Für Stefan Bradl war das erste Rennwochenende nach seiner Verletzungspause kein einfaches. Der Deutsche, der nun auf der Aprilia sitzt, musste sich an eine neue Maschine gewöhnen, die sich noch im Entwicklungsstadium befindet und alles andere als konkurrenzfähig ist. Dennoch konnte er in einigen Trainings vor Teamkollege Alvaro Bautista bleiben, qualifizierte sich als 17. und fuhr im Rennen auf Rang 20. Probleme bereitete Bradl im Rennen jedoch die Kahnbeinverletzung:



“Nach drei Tagen auf der Strecke hatte ich erwartet, mit meinem rechten Handgelenk heute Schwierigkeiten zu haben. Schon in der Warm Up-Session habe ich Schmerzen gespürt und nach der Halbzeit des Rennens konnte ich das Bike an einigen Stellen des Kurses nicht mehr so kontrollieren, wie ich wollte.
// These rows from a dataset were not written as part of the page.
(* ===== verification/ClickHouse.v ===== *)
(** * Results in ClickHouse

    [internal/storage/backends/clickhouse/storage.go]: a result is split into lines
    that become rows of a table, inserted in transactions of 500, and read back by
    joining the rows with line feeds. The database is the environment ([caction]);
    what a transaction leaves in the table is computed from the calls made and
    answered ([stored_rows]). *)

From S2P Require Import Prelude Domain Utf8 Text Json RecordJson Rows Parquet Prog Encoder.
From S2P Require Import ResultStore.
From stdpp Require Import sorting.

Open Scope Z_scope.
Open Scope dbb_scope.

(** A row of the results table. *)
Record chunk := mkChunk { query_id : string; chunk_id : Z; chunk_format : string; data : bytes }.

(** A selection answers with the lines of its rows, each scanned or not, and the
    error that ended it. *)
Inductive caction :=
| CCreateTable (table : string) | CCloseDB
| CBegin | CPrepare | CInsert (row : chunk) | CCommit | CRollback | CCloseStmt
| CSelect (queryID : string) | CStat (queryID : string) | CDeleteRows (queryID : string).

Definition canswer (a : caction) : Type :=
  match a with
  | CSelect _ => result (list (result bytes) * option error)
  | CStat _ => result (Z * option Z)
  | _ => option error
  end.

Abbreviation C A := (prog canswer A).

(** ** Opening the store *)

Definition newStore (table : string) : C (result string) :=
  let table := if bool_decide (table = "") then "dbbridge_results" else table in
  do err <- call (CCreateTable table);
  match err with
  | Some e => call CCloseDB ;; Ret (Err (WrapError "failed to create clickhouse results table" e))
  | None => Ret (Ok table)
  end.

(** [sql_Open] is [sql.Open], which connects to nothing yet. *)
Definition NewClickHouseResultStore (sql_Open : string -> option error) (dsn table : string) : C (result string) :=
  match sql_Open dsn with
  | Some e => Ret (Err (WrapError "failed to open clickhouse connection for storage" e))
  | None => newStore table
  end.

Definition ch_Close : C (option error) := call CCloseDB.

(** A store whose table cannot be created gives its connections back, and one that was
    opened keeps them. *)
Lemma store_opening sql_Open dsn table tr r :
  executes (NewClickHouseResultStore sql_Open dsn table) tr r ->
  (exists e, r = Err e /\ (sql_Open dsn = None -> exists x y, tr = [x; y] /\ projT1 y = CCloseDB)) \/
  (sql_Open dsn = None /\ exists t, t <> "" /\ r = Ok t /\ tr = [existT (CCreateTable t) None]).
Proof.
  unfold NewClickHouseResultStore. destruct (sql_Open dsn) as [e|].
  - intros [-> ->]. left. by eexists.
  - unfold newStore. set (t := if bool_decide (table = "") then _ else _). intros (err & tr' & -> & Hr). destruct err as [e|].
    + destruct Hr as (x & tr2 & -> & -> & ->). left. eexists. split; [done|]. intros _. by eexists _, _.
    + destruct Hr as [-> ->]. right. split; [done|]. exists t. split_and!; [|done..]. unfold t. by case_bool_decide.
Qed.

Definition ch_SupportsFormat (format : string) : bool := bool_decide (format = "jsonl").

(** ** Splitting into lines *)

(** [bufio.ScanLines]: the text between line feeds, without a carriage return at
    its end; what is left at the end of the input is a line unless it is empty. *)
Fixpoint raw_lines (cur : bytes) (l : bytes) : list bytes :=
  match l with
  | [] => if bool_decide (cur = []) then [] else [cur]
  | b :: l => if b =? 10 then cur :: raw_lines [] l else raw_lines (cur ++ [b]) l
  end.

Definition dropCR (c : bytes) : bytes :=
  if bool_decide (List.last c 0 = 13) then removelast c else c.

Definition max_line : Z := 10 * 1024 * 1024.

(** The lines [bufio.Scanner] yields and whether a line that does not fit its buffer
    ended it. *)
Fixpoint scan_lines (raw : list bytes) : list bytes * bool :=
  match raw with
  | [] => ([], false)
  | c :: raw =>
      if max_line <=? Z.of_nat (length c) then ([], true)
      else let '(lines, long) := scan_lines raw in (dropCR c :: lines, long)
  end.

Definition ErrTooLong : error := PlainError "bufio.Scanner: token too long".

(** ** Writing *)

Definition uint32_succ (n : Z) : Z := (n + 1) mod 2 ^ 32.

(** The next transaction and its statement. *)
Definition begin_tx : C (option error) :=
  do err <- call CBegin;
  match err with
  | Some e => Ret (Some e)
  | None =>
      do err <- call CPrepare;
      match err with
      | Some e => call CRollback ;; Ret (Some e)
      | None => Ret None
      end
  end.

Fixpoint insert_lines (queryID format : string) (lines : list bytes) (long : bool) (chunkID : Z) : C (option error) :=
  match lines with
  | [] =>
      if long then call CRollback ;; Ret (Some ErrTooLong)
      else call CCommit
  | line :: lines =>
      do err <- call (CInsert (mkChunk queryID chunkID format line));
      match err with
      | Some e => call CRollback ;; Ret (Some e)
      | None =>
          let chunkID := uint32_succ chunkID in
          if chunkID mod 500 =? 0 then
            do err <- call CCommit;
            match err with
            | Some e => Ret (Some e)
            | None =>
                do err <- begin_tx;
                match err with
                | Some e => Ret (Some e)
                | None => insert_lines queryID format lines long chunkID
                end
            end
          else insert_lines queryID format lines long chunkID
      end
  end.

(** The goroutine of a writer into which [text] was written, and what [Close]
    returns: it waits for the goroutine and returns its error. The deferred close is
    of the first statement, and only once one was prepared. *)
Definition insert_result (queryID format : string) (text : bytes) : C (option error) :=
  do err <- begin_tx;
  match err with
  | Some e => Ret (Some e)
  | None =>
      let '(lines, long) := scan_lines (raw_lines [] text) in
      do err <- insert_lines queryID format lines long 0;
      call CCloseStmt ;; Ret err
  end.

Definition ch_ref (queryID format : string) : ResultRef := mkResultRef "clickhouse" queryID 0 0 format "".
Lemma clickhouse_end_to_end_witness :
  exists columns values,
    rs_columns demo_stream = Ok columns /\ yields (rs_rows demo_stream) values /\
    result_text "jsonl" columns values (received (rlog demo_download)) /\ received (rlog demo_download) <> [].
Proof.
  set (i := length (until_error (rlog demo_download))).
  assert (exists ev, rlog demo_download !! i = Some ev /\ read_error ev = Some EOF) as (ev & Hi & Hev)
    by (eexists; vm_compute; split; reflexivity).
  destruct (clickhouse_end_to_end 1 (fun _ _ => PlainError "json") fields_by_key demo_stream 100 "q-1" demo_store
    2 24 (Fed None) [mkChunk "q-0" 0 "jsonl" []] demo_rows None (read_all 20) demo_download tt
    (take i (rlog demo_download)) ev (drop (S i) (rlog demo_download)) EOF) as (columns & values & H1 & H2 & H3).
  - apply schedule_steps.
  - split; vm_compute; reflexivity.
  - by repeat constructor.
  - vm_compute. done.
  - intros lines Hl _. unfold demo_rows in Hl. apply map_Ok_inj in Hl as <-.
    eexists. split; [reflexivity|]. split; [vm_compute; repeat constructor; done|reflexivity].
  - intros text e H. vm_compute in H. discriminate H.
  - apply schedule_steps.
  - split; vm_compute; reflexivity.
  - symmetry. by apply take_drop_middle.
  - exact Hev.
  - reflexivity.
  - vm_compute. reflexivity.
  - exists columns, values. split; [exact H1|]. split; [exact H2|]. split; [exact H3|]. vm_compute. discriminate.
Defined.
Lemma put_conn_spare db : one_spare db -> conns_ok (put_conn db).
Proof.
  intros (db0 & [Hi Hl Hu Hr] & Hrows & Hrel & Hmo & Hmi & Huse & Hidle & Hlim). unfold in_use in *.
  unfold put_conn. destruct (db_closed db || (db_maxIdle db <=? db_idle db)) eqn:E.
  - split; unfold in_use, open_sets in *; simpl; rewrite ?Hrows, ?Hrel; (done || lia).
  - apply orb_false_iff in E as [_ E%Z.leb_gt]. split; unfold in_use, open_sets in *; simpl; rewrite ?Hrows, ?Hrel; (done || lia).
Qed.

Lemma open_sets_insert_open r rs (m : gmap nat sql_rows) :
  m !! r = None -> sr_closed rs = false ->
  size (filter (fun kv => sr_closed kv.2 = false) (<[r := rs]> m)) = S (size (filter (fun kv => sr_closed kv.2 = false) m)).
Proof.
  intros Hm Hc. rewrite map_filter_insert_True by done. apply map_size_insert_None.
  apply map_lookup_filter_None. by left.
Qed.

Lemma open_sets_insert_same r rs rs' (m : gmap nat sql_rows) :
  m !! r = Some rs -> sr_closed rs = false -> sr_closed rs' = false ->
  size (filter (fun kv => sr_closed kv.2 = false) (<[r := rs']> m)) = size (filter (fun kv => sr_closed kv.2 = false) m).
Proof.
  intros Hm Hc Hc'. rewrite map_filter_insert_True by done. apply map_size_insert_Some.
  exists rs. by apply map_lookup_filter_Some.
Qed.

Lemma open_sets_insert_closed r rs rs' (m : gmap nat sql_rows) :
  m !! r = Some rs -> sr_closed rs = false -> sr_closed rs' = true ->
  S (size (filter (fun kv => sr_closed kv.2 = false) (<[r := rs']> m))) = size (filter (fun kv => sr_closed kv.2 = false) m).
Proof.
  intros Hm Hc Hc'. rewrite map_filter_insert_False by (simpl; by rewrite Hc').
  rewrite map_filter_delete, map_size_delete_Some by (exists rs; by apply map_lookup_filter_Some).
  assert (size (filter (fun kv => sr_closed kv.2 = false) m) <> 0)%nat; [|lia].
  intros H%map_size_empty_inv. assert (filter (fun kv => sr_closed kv.2 = false) m !! r = Some rs) as Hl by (by apply map_lookup_filter_Some).
  by rewrite H in Hl.
Qed.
Nichtsdestotrotz haben wir alles gegeben und ich denke, dieses erste Wochenende für mich auf der RS-GP war positiv. Ich habe viel über das Bike gelernt und zusammen mit dem Team in der kurzen Zeit viele Veränderungen durchgeführt. Ich war es nicht gewöhnt, auf diesem Motorrad eine ganze Renndistanz zu fahren und wenn man noch meine Verletzung hinzunimmt, dann ist klar, dass ich nicht so schnell sein konnte, wie ich gewollt habe. Für den Moment sind wir dennoch zufrieden und freuen uns schon auf Brünn, wo wir versuchen werden, einen Schritt nach vorn zu machen.”